- You can find information about car insurance through the police, the DMV, or through your own insurer.
- In some cases, you will need to use your own coverage to pay for vehicle repairs.
- There are some circumstances where you will not be able to make a third party claim even if you are not at fault.
Accidents can result in thousands of dollars in medical bills and repairs. Fortunately, there is insurance, so you can be reimbursed. If you are injured or your car is damaged in an accident that is someone else’s fault, you can often file a claim with that person’s insurance company.
While getting someone’s insurance information at the scene is ideal, it may not always be possible. If you are involved in a hit and run or the at-fault party refuses to cooperate, there are ways to protect yourself.
How to get information about someone’s car insurance
Although frustrating, there are some actions you can take if someone you were involved in an accident with is uncooperative. You can ask the police for help, contact the DMV or work with your carrier to find out who the at-fault party’s insurer is, says Anastasia Almon, a personal injury attorney at Farris, Riley and Pitt.
Get the police involved
Asking the police for help should be your first step if you have been involved in a two-way accident.
Crime scene officers typically create a report that includes details of the accident, such as date, time, weather conditions, damage to the vehicle, and who was at fault.

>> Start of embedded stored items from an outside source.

(** ** Checks *)

Definition clic_check_initialized_and_not_parsed (g : clic_globals)
  : outcome unit :=
  if negb (is_init g) then Failed "clic has not been initialized"
  else if is_parsed g then
    Failed "clic has already parsed command line arguments"
  else Ret tt.

Definition name_char_ok (c : ascii) : bool :=
  isalpha c || Ascii.eqb c "-" || Ascii.eqb c "_".

(** The [for] loop of [clic_check_name_correctness]. *)
Fixpoint check_name_chars (s : string) : outcome unit :=
  match s with
  | EmptyString => Ret tt
  | String c s' =>
      if negb (name_char_ok c)
      then Failed "clic: invalid parameter/argument name"
      else check_name_chars s'
  end.

(** Returns the characters behind [name] once the pointer is known not to
    be null, for the callers that go on to read them. *)
Definition clic_check_name_correctness (name : cstr) : outcome string :=
  match name with
  | None => Failed "clic: invalid parameter/argument name"
  | Some s =>
      if negb (isalpha (char_at s 0))
      then Failed "clic: invalid parameter/argument name"
      else check! check_name_chars s in Ret s
  end.

(** [clic_check_param_or_arg_declaration]: the list walk sets
    [is_declared] when an entry of the scope carries the name. *)
Definition param_or_arg_is_declared (g : clic_globals) (subcommand_id : Z)
    (name : string) : bool :=
  existsb (fun param_or_arg =>
             Z.eqb subcommand_id (pa_subcommand_id param_or_arg)
             && streq name (pa_name param_or_arg))
          (params_and_args g).

Definition clic_check_param_or_arg_declaration (g : clic_globals)
    (subcommand_id : Z) (param_or_arg_name : cstr)
    (should_be_declared : bool) : outcome unit :=
  let! name := clic_check_name_correctness param_or_arg_name in
  let is_declared := param_or_arg_is_declared g subcommand_id name in
  if should_be_declared && negb is_declared then
    Failed "clic: parameter/argument has not been declared in this scope"
  else if negb should_be_declared && is_declared then
    Failed "clic: parameter/argument has already been declared in this scope"
  else Ret tt.

(** [strcmp] against the name stored in a scope. The scopes of
    [subcommand_scopes], the only ones compared, carry a name that went
    through [clic_check_name_correctness], hence never null (see
    [registry_inv]); a null name compares unequal here. *)
Definition scope_named (name : string) (scope : clic_scope) : bool :=
  match subcommand_name scope with
  | Some n => streq name n
  | None => false
  end.

Definition clic_check_subcommmand_declaration (g : clic_globals)
    (subcommand_id : Z) (subcommand_name : cstr)
    (should_be_declared : bool) : outcome unit :=
  (* if should_be_declared, only subcommand_id is checked *)
  if negb (Z.eqb subcommand_id 0) then
    if should_be_declared then
      if existsb (fun scope => Z.eqb subcommand_id (sc_subcommand_id scope))
                 (subcommand_scopes g)
      then Ret tt
      else Failed "clic: subcommand has not been declared"
    else
      let! name := clic_check_name_correctness subcommand_name in
      if existsb (fun scope =>
                    Z.eqb subcommand_id (sc_subcommand_id scope)
                    && scope_named name scope)
                 (subcommand_scopes g)
      then Failed "clic: subcommand has already been declared"
      else Ret tt
  else if negb should_be_declared then
    Failed "clic: 0 is already implicitely used as the main scope identifier"
  else Ret tt.

(** ** Declarations *)

(** [clic_add_to_list] : the element becomes the last of the list. Its
    own [next] is left as the caller set it: null for a scope, an entry
    and a permitted value, which are assigned from a compound literal,
    and indeterminate for a flag name, whose node comes from [malloc]
    and gets its two characters only (see [walk_flag_names]). *)
Definition clic_add_to_list {A} (l : list A) (elem : A) : list A :=
  l ++ [elem].

Definition set_flag_names (g : clic_globals) (l : list string) :=
  {| is_init := is_init g; is_parsed := is_parsed g;
     flag_names := l; params_and_args := params_and_args g;
     string_options := string_options g;
     subcommand_scopes := subcommand_scopes g;
     metadata := metadata g; main_scope := main_scope g |}.

Definition set_params_and_args (g : clic_globals)
    (l : list clic_param_or_arg) :=
  {| is_init := is_init g; is_parsed := is_parsed g;
     flag_names := flag_names g; params_and_args := l;
     string_options := string_options g;
     subcommand_scopes := subcommand_scopes g;
     metadata := metadata g; main_scope := main_scope g |}.

Definition set_string_options (g : clic_globals)
    (l : list clic_string_option) :=
  {| is_init := is_init g; is_parsed := is_parsed g;
     flag_names := flag_names g; params_and_args := params_and_args g;
     string_options := l;
     subcommand_scopes := subcommand_scopes g;
     metadata := metadata g; main_scope := main_scope g |}.

Definition set_subcommand_scopes (g : clic_globals) (l : list clic_scope) :=
  {| is_init := is_init g; is_parsed := is_parsed g;
     flag_names := flag_names g; params_and_args := params_and_args g;
     string_options := string_options g;
     subcommand_scopes := l;
     metadata := metadata g; main_scope := main_scope g |}.

Definition set_is_parsed (g : clic_globals) :=
  {| is_init := is_init g; is_parsed := true;
     flag_names := flag_names g; params_and_args := params_and_args g;
     string_options := string_options g;
     subcommand_scopes := subcommand_scopes g;
     metadata := metadata g; main_scope := main_scope g |}.

(** No check of any kind: the life-cycle bit [is_parsed] and the four
    lists are left as they are, the metadata and the main scope (whose
    compound literal leaves [subcommand_id] at 0) are overwritten. *)
Definition clic_init (program version license description : cstr)
    (accept_unnamed_arguments : Z) (g : clic_globals) : clic_globals :=
  {| is_init := true; is_parsed := is_parsed g;
     flag_names := flag_names g; params_and_args := params_and_args g;
     string_options := string_options g;
     subcommand_scopes := subcommand_scopes g;
     metadata := {| version := version; license := license |};
     main_scope := {| sc_subcommand_id := 0;
                      subcommand_name := program;
                      sc_description := description;
                      accept_unnamed_arguments := accept_unnamed_arguments |}
  |}.

Definition clic_add_subcommand (subcommand_id : Z) (name description : cstr)
    (accept_unnamed_arguments : Z) (g : clic_globals)
  : outcome clic_globals :=
  check! clic_check_initialized_and_not_parsed g in
  check! clic_check_name_correctness name in
  check! clic_check_subcommmand_declaration g subcommand_id name false in
  let subcommand_scope :=
    {| sc_subcommand_id := subcommand_id;
       subcommand_name := name;
       sc_description := description;
       accept_unnamed_arguments := accept_unnamed_arguments |} in
  Ret (set_subcommand_scopes g
         (clic_add_to_list (subcommand_scopes g) subcommand_scope)).

(** The type-specific ("inconsistent") fields of an entry; a designated
    initializer leaves the fields it does not name at zero. *)
Record inconsistent_data := mk_inconsistent {
  i_scalar_default_value : Z;
  i_scalar_variable : option loc;
  i_mask : Z;
  i_string_default_value : cstr;
  i_string_variable : option loc;
  i_restrict_to_declared_options : Z
}.

Definition clic_add_param_or_arg (subcommand_id : Z) (name description : cstr)
    (type : clic_type) (is_required : bool) (data : inconsistent_data)
    (g : clic_globals) : outcome clic_globals :=
  check! clic_check_initialized_and_not_parsed g in
  let! n := clic_check_name_correctness name in
  check! clic_check_subcommmand_declaration g subcommand_id None true in
  check! clic_check_param_or_arg_declaration g subcommand_id name false in
  let param_or_arg :=
    {| pa_subcommand_id := subcommand_id;
       pa_name := n;
       pa_description := description;
       pa_type := type;
       pa_is_required := is_required;
       scalar_default_value := i_scalar_default_value data;
       scalar_variable := i_scalar_variable data;
       mask := i_mask data;
       string_default_value := i_string_default_value data;
       string_variable := i_string_variable data;
       restrict_to_declared_options := i_restrict_to_declared_options data
    |} in
  Ret (set_params_and_args g
         (clic_add_to_list (params_and_args g) param_or_arg)).

(** The two-byte buffer [{name, 0}] read as a string: one character, or
    none when [name] is the terminator itself. *)
Definition flag_name_buffer (name : ascii) : string :=
  if Ascii.eqb name zero then EmptyString else String name EmptyString.

(** [clic_add_to_list] on [flag_names]: when the list has a node, the
    new one is stored in the [next] of the last, [list->end->next = elem].
    Once the cleanup has freed the nodes, that is a store through a
    dangling pointer. *)
Definition link_flag_name (g : clic_globals) (flag_name : string)
  : outcome clic_globals :=
  if is_parsed g && negb (bool_decide (flag_names g = [])) then Undefined
  else Ret (set_flag_names g (clic_add_to_list (flag_names g) flag_name)).

(** The name buffer is linked into [flag_names] before
    [clic_add_param_or_arg] runs the life-cycle check. *)
Definition clic_add_param_flag (subcommand_id : Z) (name : ascii)
    (description : cstr) (variable : option loc) (mask : Z)
    (g : clic_globals) : outcome clic_globals :=
  let flag_name := flag_name_buffer name in
  let! g := link_flag_name g flag_name in
  clic_add_param_or_arg subcommand_id (Some flag_name) description
    CLIC_FLAG false
    {| i_scalar_default_value := 0; i_scalar_variable := variable;
       i_mask := mask; i_string_default_value := None;
       i_string_variable := None; i_restrict_to_declared_options := 0 |} g.

Definition clic_add_param_bool (subcommand_id : Z) (name description : cstr)
    (default_value : Z) (variable : option loc) (mask : Z)
    (g : clic_globals) : outcome clic_globals :=
  clic_add_param_or_arg subcommand_id name description CLIC_BOOL false
    {| i_scalar_default_value := default_value;
       i_scalar_variable := variable;
       i_mask := mask; i_string_default_value := None;
       i_string_variable := None; i_restrict_to_declared_options := 0 |} g.

Definition clic_add_param_int (subcommand_id : Z) (name description : cstr)
    (default_value : Z) (variable : option loc)
    (g : clic_globals) : outcome clic_globals :=
  clic_add_param_or_arg subcommand_id name description CLIC_INT false
    {| i_scalar_default_value := default_value;
       i_scalar_variable := variable;
       i_mask := 0; i_string_default_value := None;
       i_string_variable := None; i_restrict_to_declared_options := 0 |} g.

Definition clic_add_param_string (subcommand_id : Z) (name description : cstr)
    (default_value : cstr) (variable : option loc)
    (restrict_to_declared_options : Z)
    (g : clic_globals) : outcome clic_globals :=
  clic_add_param_or_arg subcommand_id name description CLIC_STRING false
    {| i_scalar_default_value := 0; i_scalar_variable := None;
       i_mask := 0; i_string_default_value := default_value;
       i_string_variable := variable;
       i_restrict_to_declared_options := restrict_to_declared_options |} g.

Definition clic_add_arg_int (subcommand_id : Z) (name description : cstr)
    (variable : option loc) (g : clic_globals) : outcome clic_globals :=
  clic_add_param_or_arg subcommand_id name description CLIC_INT true
    {| i_scalar_default_value := 0; i_scalar_variable := variable;
       i_mask := 0; i_string_default_value := None;
       i_string_variable := None; i_restrict_to_declared_options := 0 |} g.

Definition clic_add_arg_string (subcommand_id : Z) (name description : cstr)
    (variable : option loc) (restrict_to_declared_options : Z)
    (g : clic_globals) : outcome clic_globals :=
  clic_add_param_or_arg subcommand_id name description CLIC_STRING true
    {| i_scalar_default_value := 0; i_scalar_variable := None;
       i_mask := 0; i_string_default_value := None;
       i_string_variable := variable;
       i_restrict_to_declared_options := restrict_to_declared_options |} g.

Definition clic_add_string_option (subcommand_id : Z)
    (param_or_arg_name value : cstr) (g : clic_globals)
  : outcome clic_globals :=
  check! clic_check_initialized_and_not_parsed g in
  check! clic_check_subcommmand_declaration g subcommand_id None true in
  check! clic_check_param_or_arg_declaration g subcommand_id
           param_or_arg_name true in
  let string_option :=
    {| so_subcommand_id := subcommand_id;
       so_param_or_arg_name := param_or_arg_name;
       so_value := value |} in
  Ret (set_string_options g
         (clic_add_to_list (string_options g) string_option)).

(** ** Parsing *)

(** The caller's variables: the [int] cells that [int *] arguments
    designate and the [char *] cells that [char **] arguments designate. *)
Inductive val := Vint (z : Z) | Vstr (s : cstr).

Abbreviation mem := (gmap loc val).

(** [*p = v] for an [int *p] *)
Definition store (p : option loc) (v : Z) (m : mem) : outcome mem :=
  match p with
  | None => Undefined
  | Some l => Ret (<[l := Vint v]> m)
  end.

(** The three ways [clic.h] can be built: [CLIC_DUMP_SYNOPSIS] defined,
    else [CLIC_DUMP_OPTIONS] defined, else neither. *)
Inductive build_mode := CLIC_DUMP_SYNOPSIS | CLIC_DUMP_OPTIONS | NORMAL.

Definition clic_print_help {A} (scope : clic_scope) : outcome A :=
  Exited None.
Definition clic_print_options {A} : outcome A := Exited None.
Definition clic_print_synopsis {A} : outcome A := Exited None.

(** arg1 and arg2 are command line arguments; returns the number of them
    used to parse param_or_arg. The body is the source's: nothing is
    checked, nothing is stored, 0 is returned. *)
Definition clic_parse_param_or_arg (param_or_arg : clic_param_or_arg)
    (arg1 arg2 : cstr) : Z := 0.
(** The first character of a printed finite number. *)
Lemma format_number_head (m e : Z) :
  exists c t, format_number (Dec m e) = c :: t /\
              (c = "-"%char \/ is_digit c = true).
Proof.
  unfold format_number. destruct (Z.eqb_spec m 0) as [->|Hm].
  - eexists _, _. split; [reflexivity | now right].
  - destruct (m <? 0); [eexists _, _; split; [reflexivity | now left]|].
    assert (HN : Z.abs_N m <> 0%N) by lia.
    destruct (digits_head _ HN) as [c0 [s0 [Hhead Hc0]]].
    pose proof (digits_all_digit (Z.abs_N m)) as Hd.
    rewrite Hhead in *. inversion Hd as [|? ? Hd0 _]; subst.
    unfold format_positive.
    set (n := Z.of_nat (length (c0 :: s0)) + e).
    destruct (_ <=? n); [destruct (n <=? 21)|]; cbn [andb];
      try (eexists _, _; split; [reflexivity | now right]).
    all: destruct (Z.ltb_spec 0 n); [destruct (n <=? 21)|]; cbn [andb].
    all: try (destruct (Z.to_nat n) eqn:En; [lia|];
              eexists _, _; split; [reflexivity | now right]).
    all: destruct (-6 <? n); [destruct (n <=? 0)|]; cbn [andb];
      try (eexists _, _; split; [reflexivity | now right]).
    all: destruct s0; eexists _, _; (split; [reflexivity | now right]).
Qed.

(** ** Reading back a quoted string *)

Lemma read_string_escape (c : ascii) (r : text) :
  read_string (escape_char c ++ r) = consume c (read_string r).
Proof.
  destruct c as [[] [] [] [] [] [] [] []]; reflexivity.
Qed.

Lemma read_string_quoted (cs rest : text) :
  read_string (flat_map escape_char cs ++ quote_char :: rest) = Some (cs, rest).
Proof.
  induction cs as [|c cs IH]; [reflexivity|].
  cbn [flat_map]. now rewrite <- app_assoc, read_string_escape, IH.
Qed.

(** ** Reading back a printed value *)

(** Evaluates the whitespace tests on the characters that are known. *)
Ltac known_chars :=
  repeat first
    [ progress cbn [skip_ws Ascii.eqb Bool.eqb]
    | progress cbv iota
    | match goal with
      | |- context [is_ws (Ascii ?a ?b ?c ?d ?e ?f ?g ?h)] =>
          let v := eval vm_compute in (is_ws (Ascii a b c d e f g h)) in
          change (is_ws (Ascii a b c d e f g h)) with v
      end
    | progress change (is_ws quote_char) with false ].

Lemma value_ind (P : value -> Prop)
  (HUndefined : P Undefined) (HNull : P Null)
  (HBool : forall b, P (Bool b)) (HNum : forall n, P (Num n))
  (HStr : forall s, P (Str s)) (HBuf : forall b, P (Buf b))
  (HArr : forall l, Forall P l -> P (Arr l))
  (HObj : forall ps, Forall (fun p => P (snd p)) ps -> P (Obj ps))
  (HFun : forall f, P (Fun f)) (HErr : forall m, P (Err m)) :
  forall v, P v.
Proof.
  fix IH 1. intros [| |b|n|s|b|l|ps|f|m].
  - exact HUndefined.
  - exact HNull.
  - apply HBool.
  - apply HNum.
  - apply HStr.
  - apply HBuf.
  - apply HArr. induction l as [|x l IHl]; constructor; [apply IH | exact IHl].
  - apply HObj. induction ps as [|[k x] ps IHps]; constructor; [apply IH | exact IHps].
  - apply HFun.
  - apply HErr.
Qed.

Lemma to_json_array (l : list value) :
  to_json (Arr l) = Some ("["%char :: comma_join (map element_json l) ++ ["]"%char]).
Proof.
  reflexivity.
Qed.

Lemma json_value_some (v : value) :
  json_value v = true -> exists t, to_json v = Some t.
Proof.
  destruct v as [| |[|]|[m e| |[|]]|s|b|l|ps|f|m]; try discriminate; intros _;
    eexists; reflexivity.
Qed.

Lemma to_json_object (ps : list (string * value)) :
  forallb (fun p => json_value (snd p)) ps = true ->
  to_json (Obj ps) = Some ("{"%char :: comma_join (map member_json ps) ++ ["}"%char]).
Proof.
  intros H. cbn [to_json].
  match goal with
  | |- Some (_ :: comma_join ?m ++ _) = _ =>
      assert (E : m = map member_json ps); [|now rewrite E]
  end.
  induction ps as [|[k x] ps IH]; [reflexivity|].
  cbn [forallb] in H. apply andb_true_iff in H as [Hx Hps].
  cbn [map]. rewrite <- (IH Hps). unfold member_json, element_json. simpl fst. simpl snd.
  now destruct (json_value_some x Hx) as [t ->].
Qed.

Lemma digit_not_space (c : ascii) :
  c = "-"%char \/ is_digit c = true ->
  is_ws c = false /\ Ascii.eqb c "]"%char = false.
Proof.
  destruct c as [[] [] [] [] [] [] [] []]; intros [H|H];
    try discriminate H; split; reflexivity.
Qed.

Lemma read_value_number (f : nat) (c : ascii) (t : text) :
  c = "-"%char \/ is_digit c = true ->
  read_value (S f) (c :: t) =
  match read_number (c :: t) with
  | Some (n, r) => Some (Num n, r)
  | None => None
  end.
Proof.
  destruct c as [[] [] [] [] [] [] [] []]; intros [H|H];
    try discriminate H; reflexivity.
Qed.

Lemma read_value_string (f : nat) (t : text) :
  read_value (S f) (quote_char :: t) =
  match read_string t with
  | Some (s, r) => Some (Str (str s), r)
  | None => None
  end.
Proof. reflexivity. Qed.

Lemma read_value_array (f : nat) (c : ascii) (t : text) :
  is_ws c = false -> Ascii.eqb c "]"%char = false ->
  read_value (S f) ("["%char :: c :: t) = read_elements f (c :: t) [].
Proof.
  intros Hw Hc.
  change (read_value (S f) ("["%char :: c :: t)) with
    (match skip_ws (c :: t) with
     | c' :: r' =>
         if Ascii.eqb c' "]"%char then Some (Arr [], r')
         else read_elements f (c' :: r') []
     | [] => None
     end).
  cbn [skip_ws]. now rewrite Hw, Hc.
Qed.

Lemma read_value_object (f : nat) (t : text) :
  read_value (S f) ("{"%char :: quote_char :: t) = read_members f (quote_char :: t) [].
Proof. reflexivity. Qed.

Lemma read_elements_more (f : nat) (t r : text) (acc : list value) (v : value) :
  read_value f t = Some (v, ","%char :: r) ->
  read_elements (S f) t acc = read_elements f r (acc ++ [v]).
Proof. intros H. cbn [read_elements]. rewrite H. now known_chars. Qed.

Lemma read_elements_last (f : nat) (t r : text) (acc : list value) (v : value) :
  read_value f t = Some (v, "]"%char :: r) ->
  read_elements (S f) t acc = Some (Arr (acc ++ [v]), r).
Proof. intros H. cbn [read_elements]. rewrite H. now known_chars. Qed.

Lemma read_members_more (f : nat) (k : string) (t r : text)
  (acc : list (string * value)) (v : value) :
  read_value f t = Some (v, ","%char :: r) ->
  read_members (S f) (quote k ++ ":"%char :: t) acc =
  read_members f r (set_prop acc k v).
Proof.
  intros H. unfold quote. cbn [read_members app]. known_chars.
  rewrite Ascii.eqb_refl.
  rewrite <- app_assoc. cbn [app]. rewrite read_string_quoted.
  known_chars. rewrite H. known_chars. now rewrite str_chars.
Qed.

Lemma read_members_last (f : nat) (k : string) (t r : text)
  (acc : list (string * value)) (v : value) :
  read_value f t = Some (v, "}"%char :: r) ->
  read_members (S f) (quote k ++ ":"%char :: t) acc =
  Some (Obj (set_prop acc k v), r).
Proof.
  intros H. unfold quote. cbn [read_members app]. known_chars.
  rewrite Ascii.eqb_refl.
  rewrite <- app_assoc. cbn [app]. rewrite read_string_quoted.
  known_chars. rewrite H. known_chars. now rewrite str_chars.
Qed.

Lemma set_prop_fresh (acc : list (string * value)) (k : string) (v : value) :
  k ∉ map fst acc -> set_prop acc k v = acc ++ [(k, v)].
Proof.
  induction acc as [|[k' x] acc IH]; intros Hk; [reflexivity|].
  cbn [set_prop app]. cbn [map fst] in Hk.
  apply not_elem_of_cons in Hk as [Hne Hk].
  destruct (String.eqb_spec k' k) as [->|_]; [congruence|].
  now rewrite IH.
Qed.

Lemma value_head (v : value) (pv : text) :
  json_value v = true -> to_json v = Some pv ->
  exists c t, pv = c :: t /\ is_ws c = false /\ Ascii.eqb c "]"%char = false.
Proof.
  destruct v as [| |[|]|[m e| |[|]]|s|b|l|ps|f|m]; try discriminate;
    intros _ E; cbn [to_json] in E; injection E as <-;
    try (eexists _, _; repeat split; reflexivity).
  destruct (format_number_head m e) as [c [t [E Hc]]].
  unfold format_number in E. rewrite E.
  exists c, t. split; [reflexivity | now apply digit_not_space].
Qed.

Lemma element_json_some (v : value) (pv : text) :
  to_json v = Some pv -> element_json v = pv.
Proof. unfold element_json. now intros ->. Qed.

Lemma read_elements_back (l : list value) :
  Forall reads_back l ->
  forallb json_value l = true ->
  l <> [] ->
  forall (acc : list value) (fuel : nat) (rest : text),
    (2 * length (comma_join (map element_json l)) + 1 < fuel)%nat ->
    read_elements fuel (comma_join (map element_json l) ++ "]"%char :: rest) acc =
    Some (Arr (acc ++ l), rest).
Proof.
  induction 1 as [|x l Hx Hl IH]; intros Hj Hne acc fuel rest Hfuel; [congruence|].
  cbn [forallb] in Hj. apply andb_true_iff in Hj as [Hjx Hjl].
  destruct (json_value_some x Hjx) as [tx Htx].
  cbn [map] in Hfuel |- *.
  rewrite (element_json_some x tx Htx) in Hfuel |- *.
  destruct fuel as [|f]; [lia|].
  destruct l as [|y l].
  - cbn [map comma_join join_text] in *.
    apply read_elements_last. apply Hx; [assumption | assumption | lia | reflexivity].
  - cbn [map] in *. unfold comma_join in *. rewrite join_text_cons in *.
    rewrite !length_app in Hfuel. cbn [length] in Hfuel.
    rewrite <- !app_assoc. cbn [app].
    erewrite read_elements_more.
    2: { apply Hx; [assumption | assumption | lia | reflexivity]. }
    rewrite IH; [| assumption | discriminate | lia].
    now rewrite <- app_assoc.
Qed.

Lemma read_members_back (ps : list (string * value)) :
  Forall (fun p => reads_back (snd p)) ps ->
  forallb (fun p => json_value (snd p)) ps = true ->
  ps <> [] ->
  forall (acc : list (string * value)) (fuel : nat) (rest : text),
    NoDup (map fst (acc ++ ps)) ->
    (2 * length (comma_join (map member_json ps)) + 1 < fuel)%nat ->
    read_members fuel (comma_join (map member_json ps) ++ "}"%char :: rest) acc =
    Some (Obj (acc ++ ps), rest).
Proof.
  induction 1 as [|[k x] ps Hx Hps IH]; intros Hj Hne acc fuel rest Hnd Hfuel;
    [congruence|].
  cbn [forallb snd] in Hj. apply andb_true_iff in Hj as [Hjx Hjps].
  cbn [snd] in Hx.
  destruct (json_value_some x Hjx) as [tx Htx].
  assert (Hk : k ∉ map fst acc).
  { rewrite map_app in Hnd. apply NoDup_app in Hnd as (_ & Hd & _).
    intros Hin. apply (Hd k Hin). cbn [map fst]. apply elem_of_cons. now left. }
  assert (Hm : member_json (k, x) = quote k ++ ":"%char :: tx).
  { unfold member_json. cbn [fst snd]. now rewrite (element_json_some x tx Htx). }
  destruct fuel as [|f]; [lia|].
  destruct ps as [|q ps].
  - cbn [map comma_join join_text] in *. rewrite Hm in *.
    rewrite length_app in Hfuel. cbn [length] in Hfuel.
    rewrite <- app_assoc. cbn [app].
    erewrite read_members_last.
    2: { apply Hx; [assumption | assumption | lia | reflexivity]. }
    now rewrite set_prop_fresh.
  - cbn [map] in *. unfold comma_join in *. rewrite join_text_cons in *.
    rewrite Hm in *.
    rewrite ?length_app in Hfuel. cbn [length] in Hfuel.
    rewrite ?length_app in Hfuel. cbn [length] in Hfuel.
    rewrite <- ?app_assoc. cbn [app]. rewrite <- ?app_assoc. cbn [app].
    erewrite read_members_more.
    2: { apply Hx; [assumption | assumption | lia | reflexivity]. }
    rewrite set_prop_fresh by assumption.
    rewrite IH; [| assumption | discriminate | | lia].
    + now rewrite <- app_assoc.
    + now rewrite <- app_assoc.
Qed.

(** Every JSON value is read back from its text. *)
Lemma read_value_back (v : value) : reads_back v.
Proof.
  induction v as [| |b|n|s|b|l IH|ps IH|f|m] using value_ind;
    intros Hj pv fuel rest Hpv Hfuel Hrest; try discriminate Hj.
  - injection Hpv as <-. destruct fuel; [lia | reflexivity].
  - destruct fuel; [simpl in Hfuel; lia|].
    destruct b; injection Hpv as <-; reflexivity.
  - destruct n as [m e| |[|]]; try discriminate Hj.
    assert (pv = format_number (Dec m e)) as ->
      by (cbn [to_json] in Hpv; congruence).
    destruct fuel as [|f]; [lia|].
    destruct (format_number_head m e) as [c [t [E Hc]]].
    rewrite E. cbn [app]. rewrite read_value_number by assumption.
    change (c :: t ++ rest) with ((c :: t) ++ rest). rewrite <- E.
    now rewrite read_number_format.
  - cbn [to_json] in Hpv. injection Hpv as <-.
    destruct fuel as [|f]; [lia|].
    unfold quote. cbn [app]. rewrite read_value_string.
    rewrite <- app_assoc. cbn [app]. rewrite read_string_quoted.
    now rewrite str_chars.
  - rewrite to_json_array in Hpv. injection Hpv as <-.
    cbn [json_value] in Hj.
    destruct fuel as [|f]; [lia|].
    destruct l as [|x l]; [reflexivity|].
    cbn [length] in Hfuel. rewrite length_app in Hfuel. cbn [length] in Hfuel.
    assert (Hjx : json_value x = true)
      by (cbn [forallb] in Hj; now apply andb_true_iff in Hj).
    destruct (json_value_some x Hjx) as [tx Htx].
    destruct (value_head x tx Hjx Htx) as [c [t [Et [Hw Hc]]]].
    cbn [app]. rewrite <- app_assoc. cbn [app].
    assert (Eh : exists t', comma_join (map element_json (x :: l)) = c :: t').
    { cbn [map]. rewrite (element_json_some x tx Htx), Et.
      destruct l; eexists; reflexivity. }
    destruct Eh as [t' Eh]. rewrite Eh. cbn [app].
    rewrite read_value_array by assumption.
    change (c :: t' ++ "]"%char :: rest) with ((c :: t') ++ "]"%char :: rest).
    rewrite <- Eh.
    rewrite read_elements_back; [reflexivity | assumption | assumption | discriminate | lia].
  - cbn [json_value] in Hj. apply andb_true_iff in Hj as [Hnd Hj].
    apply bool_decide_eq_true in Hnd.
    rewrite to_json_object in Hpv by assumption. injection Hpv as <-.
    destruct fuel as [|f]; [lia|].
    destruct ps as [|[k x] ps]; [reflexivity|].
    cbn [length] in Hfuel. rewrite length_app in Hfuel. cbn [length] in Hfuel.
    cbn [app]. rewrite <- app_assoc. cbn [app].
    assert (Eh : exists t', comma_join (map member_json ((k, x) :: ps)) = quote_char :: t').
    { cbn [map]. unfold member_json at 1, quote. destruct ps; eexists; reflexivity. }
    destruct Eh as [t' Eh]. rewrite Eh. cbn [app].
    rewrite read_value_object.
    change (quote_char :: t' ++ "}"%char :: rest)
      with ((quote_char :: t') ++ "}"%char :: rest).
    rewrite <- Eh.
    rewrite read_members_back; [reflexivity | assumption | assumption | discriminate | assumption | lia].
Qed.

You’ll need to get that police report number to file a claim, Almon says.
If you were involved in a hit-and-run and got the vehicle’s license plate number, give it to the police. If you didn’t get a license plate number, try to remember as much as you can about the other vehicle, such as its color, make and model, and give them as many details as possible, Almon says.
Get insurance information from the DMV
Suppose the guilty party refuses an exchange
information. In that case, you can also visit your local DMV to find information about the at-fault driver’s insurance. You must provide the DMV with the reason for your claim and the at-fault party’s driver’s license, according to Insurantly, an
quote comparison company.
Once you know who their insurer is, contact the provider and report details of the incident.
Report the incident to your insurer
Drunk drivers often get away because they don’t have insurance. Many states require drivers to carry a minimum amount of liability insurance.
If you’ve been in an accident and the other driver fled the scene or doesn’t have insurance, report it to your insurance company. You may be able to recover damages through your insurance company if you have collision coverage, or your insurance company can help you find the at-fault party’s insurance information.
“Even if you don’t end up filing a claim, you need to update your insurance provider as soon as possible or you risk voiding your policy,” Almon says.
3 steps to making a claim against someone else’s insurance
A third-party claim is when you file a claim with the at-fault party’s insurance company, according to Allstate.
There are two types of third party auto claims: bodily injury liability and property damage liability.
Here are the steps you need to take to file a claim against someone else’s car insurance:
Step 1: Gather as much information as possible
Gathering as much information about the incident as possible is critical. This will speed up the process and ensure you get a fair settlement.
If you’re involved in a car accident, here’s some information you should gather at the scene, according to Allstate:
- Place, date and time of the accident
- Name, address, telephone number and insurance policy number for all parties involved in the incident
- Weather conditions
- Photos of damage
- Copies of police reports and accident reports, if applicable
Step 2: Contact your insurance company
If you file a car insurance claim, report the accident to your insurance company immediately to avoid claim delays. From there, your provider will work with the at-fault party’s insurance to obtain reimbursement for your loss.
Step 3: Prepare to meet with an adjuster
After you file the claim, the at-fault party’s insurance company usually sends an adjuster to inspect the damage. Prepare for the visit by creating a list of damaged items.
Make sure you have any relevant information, such as details of the incident, contact information for anyone involved, and any photos or videos related to the incident.
When you should and when you shouldn’t file a third-party claim
In some cases, you may not be able to file a claim against someone else’s insurance, even if you are not at fault. You may decide to fix the problem yourself if you find that the process is taking too long.
No-fault states require drivers to have Personal Injury Protection (PIP). No-fault insurance covers medical bills related to an accident up to a certain limit, regardless of who is at fault.
In this case, you will not be able to file a claim against another person’s insurance for your medical expenses, as you are required to have your own coverage. Personal injury coverage will cover the medical expenses of you and your passengers, regardless of whether you have health insurance. You can usually pair your PIP cover with medical payments cover or MedPay for more protection.
An underinsured or uninsured motorist is someone who has little or no liability insurance.
In most states, drivers must have a minimum amount of auto liability insurance. However, you cannot file a claim with the at-fault party’s insurance company if they do not have coverage. If you have uninsured/underinsured motorist coverage, you can file a claim on your own insurance to get reimbursed.
Otherwise, you have to pay out of pocket for repairs or sue the at-fault party, which can be a long and expensive process.
Use of proprietary coverage
If another car hits you, your collision coverage is an option to pay for the damages. Collision coverage is not required by law. However, it can be useful if an uninsured or underinsured driver hits your car. Also, filing a claim with collision coverage can speed up the process.